(Collected data)

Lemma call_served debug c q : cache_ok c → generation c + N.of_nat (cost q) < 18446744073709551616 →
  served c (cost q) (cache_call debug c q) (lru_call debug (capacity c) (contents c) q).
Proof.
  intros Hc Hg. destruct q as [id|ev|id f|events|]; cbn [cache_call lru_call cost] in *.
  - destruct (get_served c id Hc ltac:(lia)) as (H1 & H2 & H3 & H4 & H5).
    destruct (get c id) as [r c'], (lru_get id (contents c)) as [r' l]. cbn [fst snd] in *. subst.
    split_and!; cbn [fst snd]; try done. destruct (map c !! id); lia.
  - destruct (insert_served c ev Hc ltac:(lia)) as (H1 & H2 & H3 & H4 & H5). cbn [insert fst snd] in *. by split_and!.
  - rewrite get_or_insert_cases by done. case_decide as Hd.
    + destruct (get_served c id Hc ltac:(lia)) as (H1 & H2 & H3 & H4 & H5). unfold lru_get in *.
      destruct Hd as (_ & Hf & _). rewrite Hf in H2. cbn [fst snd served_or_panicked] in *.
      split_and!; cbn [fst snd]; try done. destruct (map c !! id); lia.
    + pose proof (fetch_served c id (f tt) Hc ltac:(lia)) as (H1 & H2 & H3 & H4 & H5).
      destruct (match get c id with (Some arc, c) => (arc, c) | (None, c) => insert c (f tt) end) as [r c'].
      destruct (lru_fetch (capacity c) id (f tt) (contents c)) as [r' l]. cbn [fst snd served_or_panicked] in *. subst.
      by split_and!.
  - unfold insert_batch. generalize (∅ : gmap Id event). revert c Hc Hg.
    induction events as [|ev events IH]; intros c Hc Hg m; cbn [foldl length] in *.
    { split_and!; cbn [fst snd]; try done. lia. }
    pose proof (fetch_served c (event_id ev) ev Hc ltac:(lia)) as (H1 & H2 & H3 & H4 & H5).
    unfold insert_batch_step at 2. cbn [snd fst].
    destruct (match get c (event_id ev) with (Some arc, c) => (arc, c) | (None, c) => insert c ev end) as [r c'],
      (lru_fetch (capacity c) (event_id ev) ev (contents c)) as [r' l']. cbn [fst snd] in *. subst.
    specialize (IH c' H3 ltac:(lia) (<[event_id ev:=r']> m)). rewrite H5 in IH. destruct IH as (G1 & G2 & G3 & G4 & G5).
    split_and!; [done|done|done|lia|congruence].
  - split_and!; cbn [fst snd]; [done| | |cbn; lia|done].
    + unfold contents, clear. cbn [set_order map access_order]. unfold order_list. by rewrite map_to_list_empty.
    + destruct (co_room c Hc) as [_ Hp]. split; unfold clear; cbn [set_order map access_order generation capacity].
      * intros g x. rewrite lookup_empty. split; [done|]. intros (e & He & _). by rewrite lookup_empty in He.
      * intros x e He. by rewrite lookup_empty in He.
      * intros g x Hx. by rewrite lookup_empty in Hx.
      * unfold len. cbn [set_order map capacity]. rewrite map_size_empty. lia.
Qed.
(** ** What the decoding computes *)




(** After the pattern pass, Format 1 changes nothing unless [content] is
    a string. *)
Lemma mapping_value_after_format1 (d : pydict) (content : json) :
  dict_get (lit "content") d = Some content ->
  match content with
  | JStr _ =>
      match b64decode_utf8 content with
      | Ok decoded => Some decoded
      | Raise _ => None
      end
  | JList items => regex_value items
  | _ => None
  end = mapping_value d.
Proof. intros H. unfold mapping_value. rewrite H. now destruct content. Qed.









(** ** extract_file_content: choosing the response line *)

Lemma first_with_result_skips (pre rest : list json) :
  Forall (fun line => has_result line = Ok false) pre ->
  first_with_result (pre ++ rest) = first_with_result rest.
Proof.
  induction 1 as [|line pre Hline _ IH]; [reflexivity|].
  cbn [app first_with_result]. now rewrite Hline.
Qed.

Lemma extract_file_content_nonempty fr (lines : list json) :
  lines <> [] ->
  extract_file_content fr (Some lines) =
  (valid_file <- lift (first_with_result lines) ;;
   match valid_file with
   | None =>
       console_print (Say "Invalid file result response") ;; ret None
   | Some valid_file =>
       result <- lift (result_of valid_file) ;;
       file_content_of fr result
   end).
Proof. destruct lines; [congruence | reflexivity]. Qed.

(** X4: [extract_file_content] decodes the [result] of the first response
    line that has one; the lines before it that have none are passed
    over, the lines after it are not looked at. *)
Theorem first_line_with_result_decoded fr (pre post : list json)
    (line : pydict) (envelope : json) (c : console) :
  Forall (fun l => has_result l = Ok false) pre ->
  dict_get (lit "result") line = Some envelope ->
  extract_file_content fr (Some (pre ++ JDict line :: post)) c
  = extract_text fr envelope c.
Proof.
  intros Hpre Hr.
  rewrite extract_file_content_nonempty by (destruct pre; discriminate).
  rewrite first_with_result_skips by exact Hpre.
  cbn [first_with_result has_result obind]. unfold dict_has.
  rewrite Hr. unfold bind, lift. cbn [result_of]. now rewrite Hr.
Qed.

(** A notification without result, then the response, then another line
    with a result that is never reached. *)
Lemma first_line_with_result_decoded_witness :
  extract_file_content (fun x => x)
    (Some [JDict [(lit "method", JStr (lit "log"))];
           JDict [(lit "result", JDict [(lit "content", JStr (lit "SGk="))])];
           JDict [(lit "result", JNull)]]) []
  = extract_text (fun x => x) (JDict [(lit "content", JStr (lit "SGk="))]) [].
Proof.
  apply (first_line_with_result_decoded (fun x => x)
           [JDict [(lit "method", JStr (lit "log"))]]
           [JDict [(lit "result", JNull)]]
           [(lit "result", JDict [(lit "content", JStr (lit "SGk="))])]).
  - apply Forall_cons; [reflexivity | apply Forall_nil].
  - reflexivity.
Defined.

Directions for this task: Every line with "post" in it should be copied from the entries.

Solution to this task:
Theorem first_line_with_result_decoded fr (pre post : list json)
  extract_file_content fr (Some (pre ++ JDict line :: post)) c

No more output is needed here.